- Blue Hill Township, Minnesota Location within the state of Minnesota Blue Hill Township, Minnesota Blue Hill Township, Minnesota (the United States)
- Coordinates: 45°30′46″N 93°41′21″W﻿ / ﻿45.51278°N 93.68917°W
- Country: United States
- State: Minnesota
- County: Sherburne

Area
- • Total: 36.4 sq mi (94.3 km^{2})
- • Land: 35.7 sq mi (92.5 km^{2})
- • Water: 0.69 sq mi (1.8 km^{2})
- Elevation: 981 ft (299 m)

Population (2000)
- • Total: 762
- • Density: 21/sq mi (8.2/km^{2})
- Time zone: UTC-6 (Central (CST))
- • Summer (DST): UTC-5 (CDT)
- FIPS code: 27-06742
- GNIS feature ID: 0663626
- Website: https://bluehilltownshipmn.gov/

= Blue Hill Township, Sherburne County, Minnesota =

Blue Hill Township is a township in Sherburne County, Minnesota, United States. The population was 762 at the 2000 census.

Blue Hill Township was organized in 1877, and named after a feature called Blue Mound.

==Geography==
According to the United States Census Bureau, the township has a total area of 36.4 sqmi, of which 35.7 sqmi is land and 0.7 sqmi (1.89%) is water.

==Demographics==
As of the census of 2000, there were 762 people, 257 households, and 199 families residing in the township. The population density was 21.3 PD/sqmi. There were 267 housing units at an average density of 7.5 /sqmi. The racial makeup of the township was 98.03% White, 0.39% African American, 1.05% Native American, and 0.52% from two or more races. Hispanic or Latino of any race were 0.26% of the population.

There were 257 households, out of which 45.9% had children under the age of 18 living with them, 66.1% were married couples living together, 6.2% had a female householder with no husband present, and 22.2% were non-families. 15.6% of all households were made up of individuals, and 2.3% had someone living alone who was 65 years of age or older. The average household size was 2.96 and the average family size was 3.32.

In the township the population was spread out, with 32.7% under the age of 18, 8.1% from 18 to 24, 34.9% from 25 to 44, 20.7% from 45 to 64, and 3.5% who were 65 years of age or older. The median age was 31 years. For every 100 females, there were 105.9 males. For every 100 females age 18 and over, there were 115.5 males.

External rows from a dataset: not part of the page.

(** C4.  For a non-negative [top_n] the ranker's output is in descending
    order of [rank_score]; vendors with equal scores appear in the order of
    the input dict; the output has [min(top_n, number of vendors)] elements,
    none of the vendors left out scores higher than a returned one, and all
    vendors are returned when [top_n] is at least their number. *)
Theorem rank_vendors_sorted_stable_top_n :
  forall (py_float : string -> option Q) (fw rw : Q) (vendors : VendorDict) (n : Z),
    (0 <= n)%Z ->
    let all := map (vendor_result py_float fw rw) vendors in
    let out := rank_vendors py_float fw rw vendors (Some n) in
    Spec.descending rank_score out
    /\ (forall s : Q, exists rest,
           filter (fun v => Qeq_bool (rank_score v) s) all =
           filter (fun v => Qeq_bool (rank_score v) s) out ++ rest)
    /\ List.length out = Nat.min (Z.to_nat n) (List.length vendors)
    /\ (exists dropped,
           Permutation all (out ++ dropped) /\
           Forall (fun d => Forall (fun v => rank_score d <= rank_score v) out) dropped)
    /\ ((Z.of_nat (List.length vendors) <= n)%Z -> Permutation all out).
Proof.
  intros py_float fw rw vendors n Hn all out.
  assert (Hout : out = firstn (Z.to_nat n) (sort_reverse rank_score all))
    by (apply rank_vendors_firstn; exact Hn).
  pose proof (sort_reverse_descending rank_score all) as Hsorted.
  pose proof (sort_reverse_perm rank_score all) as Hperm.
  rewrite <- (firstn_skipn (Z.to_nat n) (sort_reverse rank_score all)) in Hsorted, Hperm.
  rewrite <- Hout in Hsorted, Hperm.
  apply descending_app in Hsorted. destruct Hsorted as (Hd & _ & Hlow).
  repeat split.
  - exact Hd.
  - intro s. exists (filter (fun v => Qeq_bool (rank_score v) s)
                       (skipn (Z.to_nat n) (sort_reverse rank_score all))).
    rewrite <- filter_app, Hout, firstn_skipn. symmetry. apply sort_reverse_stable.
  - rewrite Hout, length_firstn.
    rewrite (Permutation_length (sort_reverse_perm rank_score all)).
    unfold all. rewrite length_map. reflexivity.
  - exists (skipn (Z.to_nat n) (sort_reverse rank_score all)). split.
    + symmetry. exact Hperm.
    + exact Hlow.
  - intro Hall. rewrite Hout, firstn_all2.
    + symmetry. apply sort_reverse_perm.
    + rewrite (Permutation_length (sort_reverse_perm rank_score all)).
      unfold all. rewrite length_map. lia.
Qed.

Lemma rank_vendors_sorted_stable_top_n_witness :
  (0 <= 2)%Z /\
  Spec.descending rank_score
    (rank_vendors Sample.sample_float (7 # 10) (3 # 10)
       [Sample.vendor_of "a" (1 # 2) (RNum 4);
        Sample.vendor_of "b" (9 # 10) (RStr "4.5");
        Sample.vendor_of "c" (1 # 2) (RNum 4)] (Some 2%Z)).
Proof.
  split; [lia|].
  apply (rank_vendors_sorted_stable_top_n Sample.sample_float (7 # 10) (3 # 10)
           [Sample.vendor_of "a" (1 # 2) (RNum 4);
            Sample.vendor_of "b" (9 # 10) (RStr "4.5");
            Sample.vendor_of "c" (1 # 2) (RNum 4)] 2%Z).
  lia.
Defined.

End RankerFacts.

(** ** Vendor aggregator *)

Module AggregatorFacts.
Import Py.
Import DataLoader.
Import FeatureMatcher.
Import PyFacts.
Local Open Scope Q_scope.

Lemma dict_mem_In (k : string) (d : VendorDict) :
  dict_mem k d = true <-> In k (map fst d).
Proof.
  induction d as [|[k' v] d IH]; simpl.
  - split; [discriminate | tauto].
  - rewrite orb_true_iff, IH, String.eqb_eq. split; intros [H|H]; auto.
Qed.

Lemma dict_update_keys (k : string) (f : VendorData -> VendorData) (d : VendorDict) :
  map fst (dict_update k f d) = map fst d.
Proof.
  induction d as [|[k' v] d IH]; simpl; [reflexivity|].
  destruct (String.eqb k k'); simpl; [reflexivity | rewrite IH; reflexivity].
Qed.

(** With distinct keys, [dict_update] changes the entry of [k] and nothing
    else. *)
Lemma dict_update_In (k : string) (f : VendorData -> VendorData) (d : VendorDict)
    (k' : string) (v' : VendorData) :
  NoDup (map fst d) ->
  In (k', v') (dict_update k f d) ->
  (k' <> k /\ In (k', v') d) \/ (k' = k /\ exists v, In (k, v) d /\ v' = f v).
Proof.
  induction d as [|[k0 v0] d IH]; simpl; intros Hnd Hin; [tauto|].
  inversion Hnd as [|? ? Hk0 Hnd']; subst.
  destruct (String.eqb_spec k k0) as [->|Hne].
  - destruct Hin as [Heq | Hin].
    + inversion Heq; subst. right. split; [reflexivity|]. exists v0. auto.
    + left. split; [|auto]. intros ->. apply Hk0.
      change k0 with (fst (k0, v')). apply in_map. exact Hin.
  - destruct Hin as [Heq | Hin].
    + inversion Heq; subst. left. split; [congruence | auto].
    + destruct (IH Hnd' Hin) as [[H1 H2] | [H1 (v & H2 & H3)]].
      * left. auto.
      * right. split; [assumption|]. exists v. auto.
Qed.

Lemma matches_of_snoc (k : string) (ms : list Match) (m : Match) :
  Spec.matches_of k (ms ++ [m]) =
  Spec.matches_of k ms ++ (if String.eqb (vendor_key m) k then [m] else []).
Proof.
  unfold Spec.matches_of. rewrite filter_app. reflexivity.
Qed.

(** What the loop at line 149 has stored for the key [k] once the matches
    [ms] are processed. *)
Lemma fold_add_match_invariant (ms : list Match) :
  let d := fold_left add_match ms [] in
  NoDup (map fst d)
  /\ (forall m, In m ms -> In (vendor_key m) (map fst d))
  /\ (forall k v, In (k, v) d ->
        let mine := Spec.matches_of k ms in
        mine <> []
        /\ map fd_similarity_score (matching_features v) = map similarity_score mine
        /\ total_matches v = List.length mine
        /\ max_similarity_score v = fold_left py_max (map similarity_score mine) 0).
Proof.
  induction ms as [|m ms IH] using rev_ind.
  - simpl. repeat split; [constructor | tauto | tauto ..].
  - rewrite fold_left_app. simpl.
    set (d := fold_left add_match ms []) in *. simpl in IH.
    destruct IH as (Hnd & Hkeys & Hinv).
    unfold add_match.
    remember (vendor_key m) as k eqn:Ek.
    set (d' := if dict_mem k d then d else d ++ [(k, new_vendor m)]).
    assert (Hnd' : NoDup (map fst d')).
    { unfold d'. destruct (dict_mem k d) eqn:E; [assumption|].
      rewrite map_app. simpl. apply NoDup_app. repeat split.
      - assumption. - repeat constructor; tauto.
      - intros x Hx [<- | []]. apply dict_mem_In in Hx. congruence. }
    assert (Hk' : In k (map fst d')).
    { unfold d'. destruct (dict_mem k d) eqn:E.
      - apply dict_mem_In. assumption.
      - rewrite map_app. apply in_or_app. right. left. reflexivity. }
    assert (Hsub : forall x, In x (map fst d) -> In x (map fst d')).
    { unfold d'. destruct (dict_mem k d); [tauto|].
      intros x Hx. rewrite map_app. apply in_or_app. auto. }
    split; [rewrite dict_update_keys; exact Hnd'|].
    split.
    { intros m0 Hm0. rewrite dict_update_keys. apply in_app_or in Hm0.
      destruct Hm0 as [Hm0 | [<- | []]]; [apply Hsub, Hkeys, Hm0 | rewrite <- Ek; exact Hk']. }
    intros k1 v1 Hin. apply (dict_update_In _ _ _ _ _ Hnd') in Hin.
    rewrite matches_of_snoc, <- Ek.
    destruct Hin as [[Hne Hin] | [-> (v & Hin & ->)]].
    + (* another vendor: its entry is the one it had *)
      assert (Hin0 : In (k1, v1) d).
      { unfold d' in Hin. destruct (dict_mem k d); [assumption|].
        apply in_app_or in Hin. destruct Hin as [Hin | [Heq | []]]; [assumption|].
        inversion Heq; subst. congruence. }
      destruct (String.eqb_spec k k1) as [Heq|_]; [congruence|].
      rewrite app_nil_r. apply Hinv. exact Hin0.
    + (* the vendor of [m] *)
      rewrite String.eqb_refl.
      assert (Hv : map fd_similarity_score (matching_features v) =
                   map similarity_score (Spec.matches_of k ms)
                   /\ total_matches v = List.length (Spec.matches_of k ms)
                   /\ max_similarity_score v =
                      fold_left py_max (map similarity_score (Spec.matches_of k ms)) 0).
      { unfold d' in Hin. destruct (dict_mem k d) eqn:E.
        - destruct (Hinv _ _ Hin) as (_ & H1 & H2 & H3). auto.
        - assert (Hnone : Spec.matches_of k ms = []).
          { destruct (Spec.matches_of k ms) as [|m0 l] eqn:Em; [reflexivity|].
            assert (Hm0 : In m0 (Spec.matches_of k ms)) by (rewrite Em; left; reflexivity).
            apply filter_In in Hm0. destruct Hm0 as [Hm0 Hk0].
            apply String.eqb_eq in Hk0. apply Hkeys in Hm0. rewrite Hk0 in Hm0.
            apply dict_mem_In in Hm0. congruence. }
          rewrite Hnone. apply in_app_or in Hin.
          destruct Hin as [Hin | [Heq | []]].
          + exfalso. assert (Hk : In k (map fst d)).
            { change k with (fst (k, v)). apply in_map. exact Hin. }
            apply dict_mem_In in Hk. congruence.
          + inversion Heq; subst. simpl. auto. }
      destruct Hv as (H1 & H2 & H3). simpl.
      repeat split.
      * intro Habs. apply app_eq_nil in Habs. destruct Habs; discriminate.
      * rewrite !map_app, H1. reflexivity.
      * rewrite length_app, H2. reflexivity.
      * rewrite map_app, fold_left_app, H3. reflexivity.
Qed.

The median income for a household in the township was $57,321, and the median income for a family was $65,000. Males had a median income of $37,188 versus $27,813 for females. The per capita income for the township was $19,609. About 2.1% of families and 3.7% of the population were below the poverty line, including 3.1% of those under age 18 and none of those age 65 or over.